Thanks to TV10/55, which donated the anchor set during a 2007 studio
renovation, students will learn to produce newscasts in a professional
environment. “If you put yourself in a more professional studio,
you get a more professional product,” said Rick Ricioppo,
assistant professor of electronic and video journalism.
The
studio, located in Studio B of the university’s Educational
Communications Center, is equipped with an interview desk; three
cameras, each with a teleprompter; and a control room.
The station had used the set for TV10/55’s “News at
Eleven” since 1987, said Jerry Diorio, vice president of operations,
comparing it to an old car that still runs well. With the decision
to renovate the studio, the company felt it would be best to put
the set to use rather than throw it away.
A year ago, on a Friday night in October, teachers and students
went to TV 10/55 in Melville to help the studio staff dismantle
the brown-painted set immediately after the 11 p.m. broadcast.
“We were in there with hammers and screwdrivers,” Diorio
said. The students loaded the dismantled set onto a rented truck.
Over the next few months, they rebuilt the set and repainted it
in shades of blue, which gave the set a more contemporary feel,
said Associate Dean Marcy McGinnis.
Had the station not donated the set to the school, construction
of a broadcast center would have taken much longer, as a decent
set can cost tens of thousands of dollars,
Setting up the studio had some rough moments. Multimedia Coordinator
Phil Altiere said it took a lot of work to get the tally lights—lights
that tell the anchor which camera to look at—operational,
McGinnis said.
“
It
was a big, long, creative wiring job to get all that to work,”Altiere
said.
He said that the lights and teleprompters would help ease students’
nerves and make them much more comfortable when they are on the
air.
The studio will emphasize editorial production more than the technicalities
of shooting, McGinnis said. This semester, the first class held
in the broadcast center is a workshop on voice and presentation,
designed to help students develop a confident presence on- and off-camera.

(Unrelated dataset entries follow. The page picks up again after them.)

(* ===== verification/RateLimit.v ===== *)
(** * The rolling-window rate limiter (utils/rate_limit.py): counts per bucket
    of time, in memory or in Redis. *)

From stdpp Require Import list_numbers pretty.
From S2P Require Import Prelude PyVal.

Local Open Scope Z_scope.

(** [RateLimiter]; the memory store is passed separately. *)
Record rate_limiter := {
  rl_limit : Z;
  rl_window : Z;
  rl_bucket_size : Z;
  rl_num_buckets : Z;
  rl_enabled : bool;
}.

(** [RateLimiter.__init__] *)
Definition make_limiter (limit window bucket_size : Z) (enabled : bool) : res rate_limiter :=
  if bucket_size =? 0 then Err ZeroDivisionError
  else Ok {| rl_limit := limit; rl_window := window; rl_bucket_size := bucket_size;
             rl_num_buckets := window / bucket_size; rl_enabled := enabled |}.

(** [_memory_store]: bucket index, then key, to hits. *)
Notation memory_store := (gmap Z (gmap string Z)).

(** What the limiter uses of a Redis client; an operation may raise, and the
    server has its own state.  Times are whole seconds. *)
Record redis_ops (R : Type) := {
  r_incr : string → Z → st R Z;
  r_expire : string → Z → Z → st R unit;
  r_mget : list string → Z → st R (list (option Z));
}.
Arguments r_incr {R} _ _ _.
Arguments r_expire {R} _ _ _ _.
Arguments r_mget {R} _ _ _.

Section Limiter.
Context (REDIS_KEY_PREFIX : string) {R : Type} (redis : redis_ops R) (l : rate_limiter).

(** [_bucket_key] *)
Definition bucket_key (key : string) (bucket_index : Z) : string :=
  REDIS_KEY_PREFIX +:+ ":ratelimit:" +:+ Str.lower key +:+ ":" +:+ pretty bucket_index.

(** [_current_bucket]; [now] is [int(time.time())]. *)
Definition current_bucket (now : Z) : Z := now / rl_bucket_size l.

(** [_prune_memory_store] *)
Definition prune_memory_store (now_bucket : Z) (store : memory_store) : memory_store :=
  filter (λ kv, now_bucket - rl_num_buckets l <= kv.1) store.

(** [sum(bucket_counts.get(key, 0) for bucket_counts in self._memory_store.values())] *)
Definition total_of (key : string) (store : memory_store) : Z :=
  map_fold (λ _ bucket_counts total, default 0 (bucket_counts !! key) + total) 0 store.

(** [_is_limited_memory] *)
Definition is_limited_memory (now : Z) (key : string) (store : memory_store) : bool * memory_store :=
  let now_bucket := current_bucket now in
  let pruned := prune_memory_store now_bucket store in
  let current_bucket_counts := default ∅ (pruned !! now_bucket) in
  let counted := <[key := default 0 (current_bucket_counts !! key) + 1]> current_bucket_counts in
  let store' := <[now_bucket := counted]> pruned in
  (rl_limit l <? total_of key store', store').

(** [_get_count_memory] *)
Definition get_count_memory (now : Z) (key : string) (store : memory_store) : Z * memory_store :=
  let pruned := prune_memory_store (current_bucket now) store in
  (total_of key pruned, pruned).

(** The keys of the buckets in the window, the newest first. *)
Definition window_keys (now_bucket : Z) (key : string) : list string :=
  map (λ i, bucket_key key (now_bucket - i)) (seqZ 0 (rl_num_buckets l + 1)).

(** [sum(int(c) for c in counts if c)] *)
Definition sum_counts (counts : list (option Z)) : Z := foldr (λ c t, default 0 c + t) 0 counts.

(** [_is_limited_redis] *)
Definition is_limited_redis (now : Z) (key : string) : st R bool :=
  let now_bucket := current_bucket now in
  let bucket := bucket_key key now_bucket in
  attempts ← r_incr redis bucket now;
  _ ← (if attempts =? 1 then r_expire redis bucket (rl_window l + rl_bucket_size l) now else mret tt);
  counts ← r_mget redis (window_keys now_bucket key) now;
  mret (rl_limit l <? sum_counts counts).

(** [_get_count_redis] *)
Definition get_count_redis (now : Z) (key : string) : st R Z :=
  counts ← r_mget redis (window_keys (current_bucket now) key) now;
  mret (sum_counts counts).

(** A call on the Redis client when there is one ([connected]), with the
    memory store as the fallback when there is none or it raises. *)
Definition or_memory {A} (connected : bool) (remote : st R A) (local : memory_store → A * memory_store)
    : st (R * memory_store) A := λ s,
  let fallback r := let '(a, m) := local s.2 in (Ok a, (r, m)) in
  if connected then
    match remote s.1 with
    | (Ok a, r) => (Ok a, (r, s.2))
    | (Err _, r) => fallback r
    end
  else fallback s.1.

(** [is_limited] *)
Definition is_limited (connected : bool) (now : Z) (key : string) : st (R * memory_store) bool :=
  if negb (rl_enabled l) then mret false
  else or_memory connected (is_limited_redis now key) (is_limited_memory now key).

(** [get_count] *)
Definition get_count (connected : bool) (now : Z) (key : string) : st (R * memory_store) Z :=
  if negb (rl_enabled l) then mret 0
  else or_memory connected (get_count_redis now key) (get_count_memory now key).

(** [remaining] *)
Definition remaining (connected : bool) (now : Z) (key : string) : st (R * memory_store) Z :=
  used ← get_count connected now key; mret (Z.max 0 (rl_limit l - used)).
End Limiter.

(** ** What is relied on of Redis

    [r_clock] is the time of the last operation and [r_entry] the value of a
    key with the time it may be dropped at, if it has one: nothing is assumed
    of a key from that time on, nor of a clock that runs backwards. *)
Definition unexpired (now : Z) (e : option (Z * option Z)) : Prop :=
  match e with Some (_, Some deadline) => now < deadline | _ => True end.

Class RedisLaws {R} (redis : redis_ops R) := {
  r_clock : R → Z;
  r_entry : R → string → option (Z * option Z);
  (** An operation at [now] moves the clock and keeps the other keys. *)
  r_after (now : Z) (touched : string → Prop) (r r' : R) : Prop :=
    r_clock r' = now ∧
    ∀ k, ¬ touched k → unexpired now (r_entry r k) → r_entry r' k = r_entry r k;
  r_incr_law r k now : r_clock r <= now → unexpired now (r_entry r k) →
    ∃ r', r_incr redis k now r = (Ok (default 0 (fst <$> r_entry r k) + 1), r') ∧
      r_after now (eq k) r r' ∧
      r_entry r' k = Some (default 0 (fst <$> r_entry r k) + 1, r_entry r k ≫= snd);
  r_expire_law r k seconds now v old : r_clock r <= now → r_entry r k = Some (v, old) →
    unexpired now (r_entry r k) → 0 < seconds →
    ∃ r', r_expire redis k seconds now r = (Ok tt, r') ∧
      r_after now (eq k) r r' ∧ r_entry r' k = Some (v, Some (now + seconds));
  r_mget_law r ks now : r_clock r <= now → Forall (λ k, unexpired now (r_entry r k)) ks →
    ∃ r', r_mget redis ks now r = (Ok (map (λ k, fst <$> r_entry r k) ks), r') ∧
      r_after now (λ _, False) r r';
}.

(** *** A server with these laws: expired keys are dropped at once *)

Record redis_db := { rd_clock : Z; rd_keys : gmap string (Z * option Z) }.

Definition live (now : Z) (v : Z * option Z) : bool :=
  match v.2 with Some deadline => now <? deadline | None => true end.

Definition rd_tick (now : Z) (r : redis_db) : gmap string (Z * option Z) :=
  filter (λ kv, live now kv.2 = true) (rd_keys r).

Definition redis_server : redis_ops redis_db := {|
  r_incr := λ k now r,
    let keys := rd_tick now r in
    let v := default 0 (fst <$> keys !! k) + 1 in
    (Ok v, {| rd_clock := now; rd_keys := <[k := (v, keys !! k ≫= snd)]> keys |});
  r_expire := λ k seconds now r,
    let keys := rd_tick now r in
    (Ok tt, {| rd_clock := now;
               rd_keys := match keys !! k with
                          | Some (v, _) => <[k := (v, Some (now + seconds))]> keys
                          | None => keys
                          end |});
  r_mget := λ ks now r,
    let keys := rd_tick now r in
    (Ok (map (λ k, fst <$> keys !! k) ks), {| rd_clock := now; rd_keys := keys |});
|}.

Lemma rd_tick_lookup now r k :
  unexpired now (rd_keys r !! k) → rd_tick now r !! k = rd_keys r !! k.
Proof.
  intros Hu. apply option_eq. intros [v d]. unfold rd_tick. rewrite map_lookup_filter_Some.
  split; [by intros [? _]|]. intros E. split; [done|]. rewrite E in Hu. unfold live. cbn in *.
  destruct d; [by apply Z.ltb_lt|done].
Qed.

#[export] Instance redis_server_laws : RedisLaws redis_server.
Proof.
  refine {| r_clock := rd_clock; r_entry := λ r k, rd_keys r !! k |}.
  - intros r k now _ Hu. eexists. cbn in *. rewrite rd_tick_lookup by done. split; [reflexivity|].
    split; [split; [done|]|]; cbn; [|by rewrite lookup_insert_eq].
    intros k' Hk Hu'. rewrite lookup_insert_ne by done. by apply rd_tick_lookup.
  - intros r k seconds now v old _ E Hu _. eexists. cbn in *. split; [reflexivity|].
    cbn [rd_keys rd_clock]. rewrite rd_tick_lookup, E by done. split; [split; [done|]|]; cbn; [|by rewrite lookup_insert_eq].
    intros k' Hk Hu'. rewrite lookup_insert_ne by done. by apply rd_tick_lookup.
  - intros r ks now _ Hks. exists {| rd_clock := now; rd_keys := rd_tick now r |}. cbn in *. split; [|split; [reflexivity|]].
    + do 2 f_equal. apply map_ext_Forall. eapply Forall_impl; [exact Hks|].
      intros k Hu. by rewrite rd_tick_lookup.
    + intros k _ Hu. by apply rd_tick_lookup.
Defined.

Classes such as Reporting and Writing for Broadcast, which teaches
students to shoot and edit video, will go to the studio so students
can see how the control room integrates their edited videos into
a broadcast.
As more students become proficient in broadcast news, the school
hopes to have its own daily newscast. The school is raising funds
to build a digital control room, which would allow for more advanced
production.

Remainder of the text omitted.